In questo quadro, anche il lavoro pubblico subisce una trasformazione concettuale.
Da elemento costitutivo della sovranità - in quanto espressione diretta della capacità dello Stato di agire attraverso i propri cittadini - esso tende a diventare una variabile subordinata alle esigenze immediate di funzionamento del sistema.
Il lavoro non è più soltanto la forma attraverso cui lo Stato si realizza, ma diventa una delle possibili modalità attraverso cui lo Stato gestisce la propria insufficienza temporanea.
Questa inversione di prospettiva è sottile ma decisiva: essa segna il passaggio da uno Stato che si costruisce attraverso il lavoro interno a uno Stato che integra il proprio funzionamento attraverso una combinazione di risorse interne ed esterne, senza che sia sempre chiaro quale delle due dimensioni sia considerata strategica nel lungo periodo.

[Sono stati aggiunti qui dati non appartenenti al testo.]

(* ===== verification/Service.v ===== *)
(** * What a client sees of the node

    An abstract specification of a session: the node is [Idle], serves a roster
    of peers over a WireGuard interface, or the users of a list of inbounds with
    Xray.  [spec_does] says what each call may answer and which service it
    leaves; [allowed] is what a client has to observe about the networks, keys
    and configurations it sends.  EndToEnd shows that the whole node refines it. *)

From S2P Require Import Prelude GoString Json Helper Messages GoNet Chunks Backends Controller Rpc Rest WgTypes PeerStore WgConfig WgUsers WgPlan WgAgree WgSync WgBackend XrayAccount XrayInbound XrayServe XrayRoster.

(** Runs of a system whose steps carry labels. *)
Inductive runs {S L : Type} (step : L → S → S → Prop) : S → list L → S → Prop :=
  | runs_nil s : runs step s [] s
  | runs_cons l s s' s'' tr : step l s s' → runs step s' tr s'' → runs step s (l :: tr) s''.

Section Service.
Context `{UuidLib} `{Sha256} `{Grpc} `{Proto} `{WgKeys}.
(** The parsers of the configurations, and what counts as the API key. *)
Context (newConfig : string → result WgConfig.Config) (newXray : string → list string → result XrayInbound.Config).
Context (is_key : string → Prop).
(** The names of network interfaces nothing but the node creates. *)
Context (ours : string → Prop).
Implicit Types (users : list (option User)) (r : gmap string PeerInfo).

(** The inbounds of Xray carry their users; [clean] is whether every user
    operation since the core was last started reported success. *)
Inductive service :=
  | Idle
  | OnWireguard (c : WgConfig.Config) (r : gmap string PeerInfo)
  | OnXray (l : list Inbound) (clean : bool).
Implicit Types σ : service.

(** ** The users *)

(** A full synchronisation replaces the users, an update changes those it names;
    [ok] is whether it succeeds.  One that fails changes nothing, except that
    Xray stores what its core refused; and Xray is started anew by every full
    synchronisation. *)
Definition replaced (ok : bool) users σ : service :=
  match σ with
  | OnWireguard c r => if ok then OnWireguard c (desired_roster c users) else σ
  | OnXray l _ => OnXray (if ok then on_included (only_users users) <$> l else l) true
  | Idle => Idle
  end.
Definition updated (ok : bool) users σ : service :=
  match σ with
  | OnWireguard c r => if ok then OnWireguard c (after_update c users r) else σ
  | OnXray l clean => OnXray (on_included (also_users users) <$> l) (clean && ok)
  | Idle => Idle
  end.
Definition updated_by (users : list User) σ : service := foldl (λ σ u, updated true [Some u] σ) σ users.

(** A stream of users is served up to the first that fails. *)
Definition streamed (users : list User) (ok : bool) σ σ' : Prop := ∃ served rest,
  users = served ++ rest ∧ (ok = true → rest = []) ∧
  (σ' = updated_by served σ ∨ ∃ u, head rest = Some u ∧ σ' = updated false [Some u] (updated_by served σ)).

(** The users of an upload in chunks, when it is complete. *)
Definition uploaded (chunks : list UsersChunk) (ending : goerr) : result (list (option User)) :=
  match rpc_receive nothing_received chunks ending with
  | Ok r => BuildUsersFromChunks (rc_chunks r) (rc_last r) (rc_saw r)
  | Err e => Err e
  end.

(** ** Commands *)

(** What a request asks for, on whichever server it comes in. *)
Inductive command :=
  | Cstart (data : Backend)
  | Cstop
  | Cinfo
  | Creplace users
  | Cserve (users : list User)
  | Cupdate users
  | Cask
  | Cinvalid.

(** Whether it succeeded, and what the node said about itself. *)
Record outcome := mkOutcome { o_ok : bool; o_info : option BaseInfoResponse }.
Implicit Types o : outcome.

Inductive begins (data : Backend) : service → Prop :=
  | begins_wireguard c :
      Backend_Type data = BackendType_WIREGUARD → newConfig (Backend_Config data) = Ok c →
      begins data (OnWireguard c (desired_roster c (Backend_Users data)))
  | begins_xray c apiPort :
      Backend_Type data = BackendType_XRAY → newXray (Backend_Config data) (Backend_ExcludeInbounds data) = Ok c →
      begins data (OnXray (begun (Backend_Users data) (offered apiPort c)) true).

Definition reports σ (info : BaseInfoResponse) : Prop :=
  match σ with
  | Idle => BaseInfoResponse_Started info = false ∧ BaseInfoResponse_CoreVersion info = ""
  | OnWireguard _ _ => BaseInfoResponse_Started info = true
  | OnXray _ _ => True
  end.

Definition refused o σ σ' : Prop := o_ok o = false ∧ σ' = σ.

(** A command that is let through. *)
Definition effect (cmd : command) o σ σ' : Prop :=
  match cmd with
  | Cstart data =>
      if o_ok o then begins data σ' ∧ ∃ info, o_info o = Some info ∧ reports σ' info else σ' = Idle
  | Cstop => σ' = if o_ok o then Idle else σ
  | Cinfo => σ' = σ ∧ ∃ info, o_info o = Some info ∧ reports σ info
  | Creplace users => σ' = replaced (o_ok o) users σ
  | Cserve users => streamed users (o_ok o) σ σ'
  | Cupdate users => σ' = updated true users σ ∨ (o_ok o = false ∧ σ' = updated false users σ)
  | Cask => σ' = σ
  | Cinvalid => refused o σ σ'
  end.

(** Without the key, and without a backend where one is needed, a command is
    refused. *)
Definition answers (authorized needs_backend : Prop) (cmd : command) o σ σ' : Prop :=
  (effect cmd o σ σ' ∧ authorized ∧ (needs_backend → σ ≠ Idle)) ∨
  (refused o σ σ' ∧ (authorized → needs_backend ∧ ∀ c r, σ ≠ OnWireguard c r)).

(** ** Calls *)

Definition rpc_command {A} (call : rpc_call A) : command :=
  match call with
  | RpcStart data => Cstart data
  | RpcStop => Cstop
  | RpcGetBaseInfo => Cinfo
  | RpcSyncUser users _ => Cserve users
  | RpcSyncUsers users => Creplace users
  | RpcSyncUsersChunked chunks ending _ =>
      match uploaded chunks ending with Ok users => Cupdate users | Err _ => Cinvalid end
  | _ => Cask
  end.

Definition rpc_outcome {A} (call : rpc_call A) (res : result A) : outcome :=
  mkOutcome (is_ok res)
    (match call in rpc_call A return result A → option BaseInfoResponse with
     | RpcStart _ | RpcGetBaseInfo => λ res, match res with Ok info => Some info | Err _ => None end
     | _ => λ _, None
     end res).

Definition rpc_needs {A} (call : rpc_call A) : Prop := rpc_method call ∈ backendMethods.

Definition rpc_keyed (md : metadata) : Prop :=
  ∃ m header rest, md = Some m ∧ m !! "x-api-key" = Some (header :: rest) ∧ is_key header.

(** The command in the body of an HTTP request. *)
Definition rest_command {A} (b : http_body) (call : rest_call A) : command :=
  match call with
  | RestStart => match ReadProtoBody Unmarshal_Backend b with Ok data => Cstart data | Err _ => Cinvalid end
  | RestStop => Cstop
  | RestBase => Cinfo
  | RestSyncUser =>
      match ReadProtoBody Unmarshal_User b with
      | Ok user => if bool_decide (User_Email user = "") then Cinvalid else Cserve [user]
      | Err _ => Cinvalid
      end
  | RestSyncUsers =>
      match ReadProtoBody Unmarshal_Users b with Ok users => Creplace users | Err _ => Cinvalid end
  | RestSyncUsersChunked =>
      match rest_chunks b with
      | HttpOk r | HttpSilent r =>
          match BuildUsersFromChunks (rc_chunks r) (rc_last r) (rc_saw r) with Ok users => Cupdate users | Err _ => Cinvalid end
      | _ => Cinvalid
      end
  | _ => Cask
  end.

Definition http_ok {A} (res : http A) : bool := match res with HttpOk _ | HttpSilent _ => true | _ => false end.

Definition rest_outcome {A} (call : rest_call A) (res : http A) : outcome :=
  mkOutcome (http_ok res)
    (match call in rest_call A return http A → option BaseInfoResponse with
     | RestStart | RestBase => λ res, match res with HttpOk info => Some info | _ => None end
     | _ => λ _, None
     end res).

Definition rest_keyed (req : http_request) : Prop := r_key req ≠ "" ∧ is_key (r_key req).

(** ** Sessions *)

(** A gRPC call or an HTTP request with its answer; the expiry of a keep-alive;
    anything else. *)
Inductive label :=
  | Lcall {A : Type} (env : environ) (md : metadata) (call : rpc_call A) (res : result A)
  | Lhttp {A : Type} (env : environ) (req : http_request) (call : rest_call A) (res : http A)
  | Lexpiry
  | Lquiet.

Definition spec_does (l : label) σ σ' : Prop :=
  match l with
  | Lcall _ md call res => answers (rpc_keyed md) (rpc_needs call) (rpc_command call) (rpc_outcome call res) σ σ'
  | Lhttp _ req call res =>
      answers (rest_keyed req) (rest_private call = true) (rest_command (r_body req) call) (rest_outcome call res) σ σ'
  | Lexpiry => σ' = Idle
  | Lquiet => σ' = σ
  end.

(** ** The client's part *)

(** Over WireGuard standard key texts, and networks that no other user has; over
    Xray one entry per user, and to start it a configuration in order: distinct
    tags, Shadowsocks methods the core knows, no accounts of the wrong type. *)
Definition update_ok c users r : Prop := canonical_keys users ∧ ips_free c users r.

Fixpoint stream_ok c (users : list User) r : Prop :=
  match users with
  | [] => True
  | u :: users => update_ok c [Some u] r ∧ stream_ok c users (after_update c [Some u] r)
  end.

Definition allowed_command (cmd : command) σ : Prop :=
  match cmd, σ with
  | Cstart data, _ =>
      (Backend_Type data = BackendType_WIREGUARD →
       canonical_keys (Backend_Users data) ∧
       ∀ c, newConfig (Backend_Config data) = Ok c → ours (InterfaceName c)) ∧
      (Backend_Type data = BackendType_XRAY →
       ∀ c, newXray (Backend_Config data) (Backend_ExcludeInbounds data) = Ok c → prepared c)
  | Creplace users, OnWireguard _ _ => canonical_keys users
  | Cserve users, OnWireguard c r => stream_ok c users r
  | Cupdate users, OnWireguard c r => update_ok c users r
  | Cupdate users, OnXray _ _ => NoDup (GetEmail <$> users)
  | _, _ => True
  end.

Definition allowed (l : label) σ : Prop :=
  match l with
  | Lcall _ md call _ => rpc_keyed md → allowed_command (rpc_command call) σ
  | Lhttp _ req call _ => rest_keyed req → allowed_command (rest_command (r_body req) call) σ
  | _ => True
  end.

(** The client keeps to its part along [tr], whatever the node does of what it
    may do. *)
Fixpoint contract σ (tr : list label) : Prop :=
  match tr with
  | [] => True
  | l :: tr => allowed l σ ∧ ∀ σ', spec_does l σ σ' → contract σ' tr
  end.

End Service.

Alla luce di quanto emerso, la questione iniziale può essere riformulata in termini più generali.
Non si vuole stabilire se la cooperazione internazionale in materia di sicurezza sia legittima o illegittima, utile o superflua. Né si vuole contrapporre astrattamente personale nazionale e personale straniero come categorie alternative.
La questione riguarda piuttosto la configurazione complessiva dello Stato contemporaneo come equilibrio instabile tra due tendenze. Per un verso, la tendenza alla sovranità come progetto: la costruzione di una capacità interna, autonoma e strutturata di gestione delle funzioni pubbliche attraverso il lavoro dei propri cittadini. Per l'altro, la tendenza alla gestione della contingenza: l’attivazione di strumenti flessibili, esterni o temporanei per rispondere a carenze che non vengono necessariamente affrontate sul piano strutturale.

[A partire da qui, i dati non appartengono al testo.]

Lemma passive_harmless w w' : passive w w' → node_ok w → harmless w w'.
Proof.
  intros Hq Hok. destruct Hq as [b user|b users|n users|b|b request|b request|b email|b email|b r Hr|b r tag Hr|b r req Hr
    |b r rule append Hr|b r tag Hr|b r tag target Hr|n e He|n t|now|k Hk|l Hl];
    try (destruct b as [n|n]; [|try discriminate Hr]); try (injection Hr as <-; cbn [rb_ListRoutingRules rb_GetBalancerInfo rb_TestRoute rb_AddRoutingRule rb_RemoveRoutingRule rb_OverrideBalancerTarget]; apply routed_harmless; [|exact Hok]; intros started handler);
    try (apply still_harmless; [|exact Hok]); try (apply wg_harmless; [|exact Hok]).
  - apply api_still. intros. apply SyncUser_calm.
  - apply SyncUser_life.
  - apply api_still. intros. apply UpdateUsers_calm.
  - apply partial_life.
  - apply full_life.
  - apply services_still, (keeps_GetSysStats calm).
  - apply reads_lives, GetSysStats_reads.
  - apply services_still, (keeps_GetStats calm).
  - apply reads_lives, GetStats_reads.
  - apply latency_still.
  - apply reads_lives, latency_reads.
  - apply services_still, (keeps_GetUserOnlineStats calm).
  - apply reads_lives, GetUserOnlineStats_reads.
  - apply services_still, (keeps_GetUserOnlineIpListStats calm).
  - apply reads_lives, GetUserOnlineIpListStats_reads.
  - apply (keeps_ListRoutingRules calm).
  - apply (keeps_GetBalancerInfo calm).
  - apply (keeps_TestRoute calm).
  - apply (keeps_AddRoutingRule calm).
  - apply (keeps_RemoveRoutingRule calm).
  - apply (keeps_OverrideBalancerTarget calm).
  - by apply event_still.
  - apply tick_life.
  - by destruct Hok.
  - split; [|by intros b]. split; try apply Hok. intros name Hours Hd. apply (ok_links w Hok name Hours). by apply Hk.
  - by destruct Hok.
Qed.

Lemma restarts_ok n w w' : restarts n w w' → node_ok w →
  node_ok w' ∧ ∀ b, node_Started b w' = true → b = XrayHandle n ∨ node_Started b w = true.
Proof.
  intros [users|t failures Ht] Hok.
  - unfold node_SyncUsers. destruct (next_wait_ok w Hok) as [Hq Hok1].
    assert (∀ b, node_Started b (next_wait w).2 = node_Started b w) as Hs1 by done.
    destruct (next_wait w) as [ms w1]. cbn [fst snd] in *. destruct (next_wait_ok w1 Hok1) as [Hq' Hok2].
    assert (∀ b, node_Started b (next_wait w1).2 = node_Started b w1) as Hs2 by done.
    destruct (next_wait w1) as [ms' w2]. cbn [fst snd] in *.
    pose proof (sync_tame users ms ms' Hq Hq') as Ht. split; [by apply on_xray_ok|].
    intros b Hb. rewrite <- Hs1, <- Hs2. by eapply on_xray_started.
  - pose proof (health_tame t failures Ht) as Hh. split; [by apply on_xray_ok|]. intros b. by apply on_xray_started.
Qed.
(** An operation of the current backend that moves its users: [f] is what it
    leaves. *)
Lemma matches_moves {A} n (op : eff (WireGuard * K) A) (f : result A → gmap string PeerInfo) conf r c w :
  c_backend c = Some (WireguardHandle n) → matches (OnWireguard conf r) c w →
  (∀ t, serves_roster conf r t → let '(res, t') := op t in serves_roster conf (f res) t') →
  let '(res, w') := on_wg n op w in matches (OnWireguard conf (f res)) c w'.
Proof.
  intros Hb [Hw (n' & g & Hb' & Hg & Hs & Ho)] Hop. rewrite Hb in Hb'. injection Hb' as <-. unfold on_wg. rewrite Hg.
  specialize (Hop _ Hs). destruct (op (g, n_kernel w)) as [res [g' k']]. split; [done|].
  exists n, g'. cbn. rewrite lookup_insert_eq. by split_and!.
Qed.

Lemma matches_moves_xray {A} n (op : eff (XS (M:=M)) A) (f : result A → list Inbound * bool) l clean c w :
  c_backend c = Some (XrayHandle n) → matches (OnXray l clean) c w →
  (∀ t, serves_inbounds clean l t → let '(res, t') := op t in serves_inbounds (f res).2 (f res).1 t') →
  let '(res, w') := on_xray n op w in matches (OnXray (f res).1 (f res).2) c w'.
Proof.
  intros Hb [Hw (n' & t & Hb' & Ht & Hs)] Hop. rewrite Hb in Hb'. injection Hb' as <-. unfold on_xray. rewrite Ht.
  specialize (Hop _ Hs). destruct (op t) as [res t']. split; [by rewrite (proj1 (proj2 (proj2 (put_xray_fields n t' w))))|].
  exists n, t'. by rewrite put_xray_state, decide_True.
Qed.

È in questo spazio di tensione che si colloca la vera domanda politica.
Quale idea di sé lo Stato stia progressivamente realizzando attraverso la somma delle sue decisioni amministrative, indifferentemente dalle collaborazioni con altri Stati.
Perché uno Stato non è mai soltanto ciò che dichiara di essere.
È soprattutto ciò che, nel tempo, costruisce attraverso le sue scelte materiali. E se è vero che ogni scelta di impiego delle risorse pubbliche è anche una dichiarazione implicita di priorità, allora il modo in cui uno Stato investe nel lavoro - interno o esterno, stabile o temporaneo - diventa una delle forme più trasparenti attraverso cui si rivela la sua natura profonda.
In ultima analisi, la questione riguarda il tipo di Stato che si sta costruendo.
E il tipo di rapporto che esso intende instaurare con i propri cittadini non solo come destinatari di servizi, ma come fondamento stesso della propria capacità di esistere nel tempo.